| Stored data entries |
(* ===== verification/ItaniumBases.v ===== *)
(** * The bases of a class in inheritance order, and its primary base

    What [class_type_preorder_all_bases] and
    [cxx_abi_class_type_get_primary_base_class] return. *)

From S2P Require Import Prelude SystemV CxxClass ItaniumAbi ItaniumSub.
#[local] Open Scope Z_scope.

(** The virtual bases of the list. *)
Definition virtuals (info : base_info) : list nat :=
  omap (λ '(b, v), if v : bool then Some b else None) info.

Lemma elem_of_virtuals b info : b ∈ virtuals info ↔ (b, true) ∈ info.
Proof.
  unfold virtuals. rewrite list_elem_of_omap. split.
  - intros ([b' []] & Hin & [=]); by subst.
  - intros Hin. by exists (b, true).
Qed.

(** The list grows with ancestors, and has each virtual base once. *)
Record preordered (n : nat) (info info' : base_info) : Prop := {
  po_below : ∀ e, e ∈ info' → e ∈ info ∨ (e.1 < n)%nat;
  po_old : ∀ e, e ∈ info → e ∈ info';
  po_virtual : NoDup (virtuals info) → NoDup (virtuals info') }.

Lemma preorder_body_spec (rec : nat → base_info → res base_info) k n info info' :
  Forall (λ b, class_symbol b < n)%nat (base_classes_list k) →
  (∀ b info1 info2, (b < n)%nat → rec b info1 = Ret info2 → preordered n info1 info2) →
  preorder_body rec k info = Ret info' →
  preordered n info info'
  ∧ ∀ b, b ∈ base_classes_list k → nondependent b → base_is_virtual b = true →
      (class_symbol b, true) ∈ info'.
Proof.
  intros Hbs Hrec. unfold preorder_body. case_decide as Hd; [done|].
  clear Hd. revert info. induction Hbs as [|b bs Hb _ IH]; intros info; simpl.
  - intros [= <-]. split; [by split; auto|]. by intros b ?%not_elem_of_nil.
  - assert (∀ info1, preordered n info info1 →
      (nondependent b → base_is_virtual b = true → (class_symbol b, true) ∈ info1) →
      (∀ info2, preordered n info1 info2 ∧
         (∀ b', b' ∈ bs → nondependent b' → base_is_virtual b' = true → (class_symbol b', true) ∈ info2) →
       preordered n info info2 ∧
         ∀ b', b' ∈ b :: bs → nondependent b' → base_is_virtual b' = true → (class_symbol b', true) ∈ info2))
      as Hcompose.
    { intros info1 [Hb1 Ho1 Hv1] Hself info2 [[Hb2 Ho2 Hv2] Hrest]. split.
      - split; [|auto|auto]. intros e He. destruct (Hb2 e He); auto.
      - intros b' [->|Hin]%elem_of_cons Hd Hv; [|auto]. apply Ho2. auto. }
    intros Hrun. apply bind_ret_inv in Hrun as (info1 & Hstep & Hrest).
    apply (Hcompose info1); [| |by apply IH].
    all: unfold nondependent; destruct (base_is_dependent b) eqn:Hdep; [injection Hstep as <-|].
    + by split; auto.
    + destruct (existsb _ info) eqn:Hfound; [injection Hstep as <-; by split; auto|].
      apply Hrec in Hstep as [Hb1 Ho1 Hv1]; [|done]. split.
      * intros e He. destruct (Hb1 e He) as [[Hin|Hin%list_elem_of_singleton]%elem_of_app|Hlt];
          [by left| |by right]. right. by subst.
      * intros e He. apply Ho1, elem_of_app. by left.
      * intros Hnd. apply Hv1. unfold virtuals. rewrite omap_app. apply NoDup_app.
        split_and!; [done| |simpl; destruct (base_is_virtual b); [apply NoDup_singleton|apply NoDup_nil_2]].
        intros x Hx. simpl. destruct (base_is_virtual b) eqn:Hv; [|by intros ?%not_elem_of_nil].
        intros ->%list_elem_of_singleton. apply elem_of_virtuals in Hx.
        apply not_true_iff_false in Hfound. apply Hfound, existsb_iff.
        exists (class_symbol b, true). rewrite Nat.eqb_refl. done.
    + done.
    + intros _ Hv. destruct (existsb _ info) eqn:Hfound.
      * injection Hstep as <-. apply existsb_iff in Hfound as ([e v] & Hin & He).
        apply andb_true_iff in He as [He _]. apply andb_true_iff in He as [He Hv'].
        apply Nat.eqb_eq in He. by subst.
      * apply Hrec in Hstep as [_ Ho1 _]; [|done]. apply Ho1, elem_of_app. right.
        rewrite Hv. by apply list_elem_of_singleton.
Qed.

Lemma preorder_rec_spec P b info info' :
  table_wf P → (b < length P)%nat → class_type_preorder_all_bases_rec P b info = Ret info' →
  preordered b info info'.
Proof.
  intros Hwf. revert info info'. induction (lt_wf b) as [b _ IH]. intros info info' Hb Hrun.
  destruct (class_at_is_Some P b Hb) as (P' & k & Hat).
  destruct (class_at_wf _ _ _ _ Hwf Hat) as [[Hbs _] _].
  unfold class_type_preorder_all_bases_rec in Hrun. rewrite (by_class_eq _ _ _ _ _ _ Hat) in Hrun.
  eapply (preorder_body_spec _ k b); [done| |exact Hrun].
  intros b1 info1 info2 Hb1 Hrec. rewrite (by_class_older _ _ _ _ _ _ _ Hat Hb1) in Hrec.
  apply IH in Hrec as [Hbel Hold Hv]; [|done|lia]. split; [|done|done].
  intros e He. destruct (Hbel e He); [by left|right; lia].
Qed.

Lemma preorder_spec P k info :
  table_wf P → class_below (length P) k → class_type_preorder_all_bases P k = Ret info →
  (∀ e, e ∈ info → (e.1 < length P)%nat) ∧ NoDup (virtuals info)
  ∧ ∀ b, b ∈ base_classes_list k → nondependent b → base_is_virtual b = true →
      class_symbol b ∈ virtuals info.
Proof.
  intros Hwf [Hbs _] Hrun. apply (preorder_body_spec _ _ (length P)) in Hrun as [[Hbel _ Hv] Hdir].
  - split_and!.
    + intros e He. destruct (Hbel e He) as [?%not_elem_of_nil|]; done.
    + apply Hv. simpl. apply NoDup_nil_2.
    + intros b Hb Hd Hvb. apply elem_of_virtuals. auto.
  - done.
  - intros b info1 info2 Hb Hrec. apply preorder_rec_spec in Hrec as [Hbel Hold Hv]; [|done|done].
    split; [|done|done]. intros e He. destruct (Hbel e He); [by left|right; lia].
Qed.

(** The primary base is a nonvirtual direct base or a virtual base. *)
Lemma first_nearly_empty_in P primaries first info b :
  first_nearly_empty P primaries first info = Ret (Some b) →
  first = Some b ∨ b ∈ virtuals info.
Proof.
  revert first. induction info as [|[b1 v1] info IH]; intros first;
    cbn [first_nearly_empty].
  - intros [= ->]. by left.
  - intros Hrun. apply bind_ret_inv in Hrun as (ne & Hne & Hrun).
    rewrite elem_of_virtuals, elem_of_cons, <-elem_of_virtuals. destruct ne.
    + destruct v1; [|done]. destruct (existsb _ primaries).
      * apply IH in Hrun as [H|H]; [|auto]. destruct first; [by left|]. injection H as ->. auto.
      * injection Hrun as ->. auto.
    + apply IH in Hrun as [H|H]; auto.
Qed.

Lemma primary_base_in P (rec : nat → res (option (nat * bool))) k info b v :
  class_type_preorder_all_bases P k = Ret info →
  primary_base_body P rec k = Ret (Some (b, v)) →
  if v : bool then b ∈ virtuals info
  else ∃ bc, bc ∈ base_classes_list k ∧ base_is_virtual bc = false ∧ class_symbol bc = b.
Proof.
  intros Hpre. unfold primary_base_body. rewrite Hpre, bind_ret. intros Hrun.
  apply bind_ret_inv in Hrun as (primaries & _ & Hrun).
  destruct (List.find _ _) as [bc|] eqn:Hfind.
  - injection Hrun as <- <-. apply List.find_some in Hfind as [Hin Hcond].
    apply andb_true_iff in Hcond as [Hcond _]. apply andb_true_iff in Hcond as [_ Hv].
    exists bc. split_and!; [by apply list_elem_of_In|by apply negb_true_iff|done].
  - apply bind_ret_inv in Hrun as (e & He & Hrun). destruct e as [e|]; [|done].
    injection Hrun as <- <-. by apply first_nearly_empty_in in He as [?|?].
Qed.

| Required action |
Which lines above run from the one containing "preorder_body rec k info = Ret info' →" down to the one containing "apply Hrec in Hstep as [Hb1"? Repeat exactly those, both ends included, and nothing else.

| Response to the exercise |
  preorder_body rec k info = Ret info' →
  preordered n info info'
  ∧ ∀ b, b ∈ base_classes_list k → nondependent b → base_is_virtual b = true →
      (class_symbol b, true) ∈ info'.
Proof.
  intros Hbs Hrec. unfold preorder_body. case_decide as Hd; [done|].
  clear Hd. revert info. induction Hbs as [|b bs Hb _ IH]; intros info; simpl.
  - intros [= <-]. split; [by split; auto|]. by intros b ?%not_elem_of_nil.
  - assert (∀ info1, preordered n info info1 →
      (nondependent b → base_is_virtual b = true → (class_symbol b, true) ∈ info1) →
      (∀ info2, preordered n info1 info2 ∧
         (∀ b', b' ∈ bs → nondependent b' → base_is_virtual b' = true → (class_symbol b', true) ∈ info2) →
       preordered n info info2 ∧
         ∀ b', b' ∈ b :: bs → nondependent b' → base_is_virtual b' = true → (class_symbol b', true) ∈ info2))
      as Hcompose.
    { intros info1 [Hb1 Ho1 Hv1] Hself info2 [[Hb2 Ho2 Hv2] Hrest]. split.
      - split; [|auto|auto]. intros e He. destruct (Hb2 e He); auto.
      - intros b' [->|Hin]%elem_of_cons Hd Hv; [|auto]. apply Ho2. auto. }
    intros Hrun. apply bind_ret_inv in Hrun as (info1 & Hstep & Hrest).
    apply (Hcompose info1); [| |by apply IH].
    all: unfold nondependent; destruct (base_is_dependent b) eqn:Hdep; [injection Hstep as <-|].
    + by split; auto.
    + destruct (existsb _ info) eqn:Hfound; [injection Hstep as <-; by split; auto|].
      apply Hrec in Hstep as [Hb1 Ho1 Hv1]; [|done]. split.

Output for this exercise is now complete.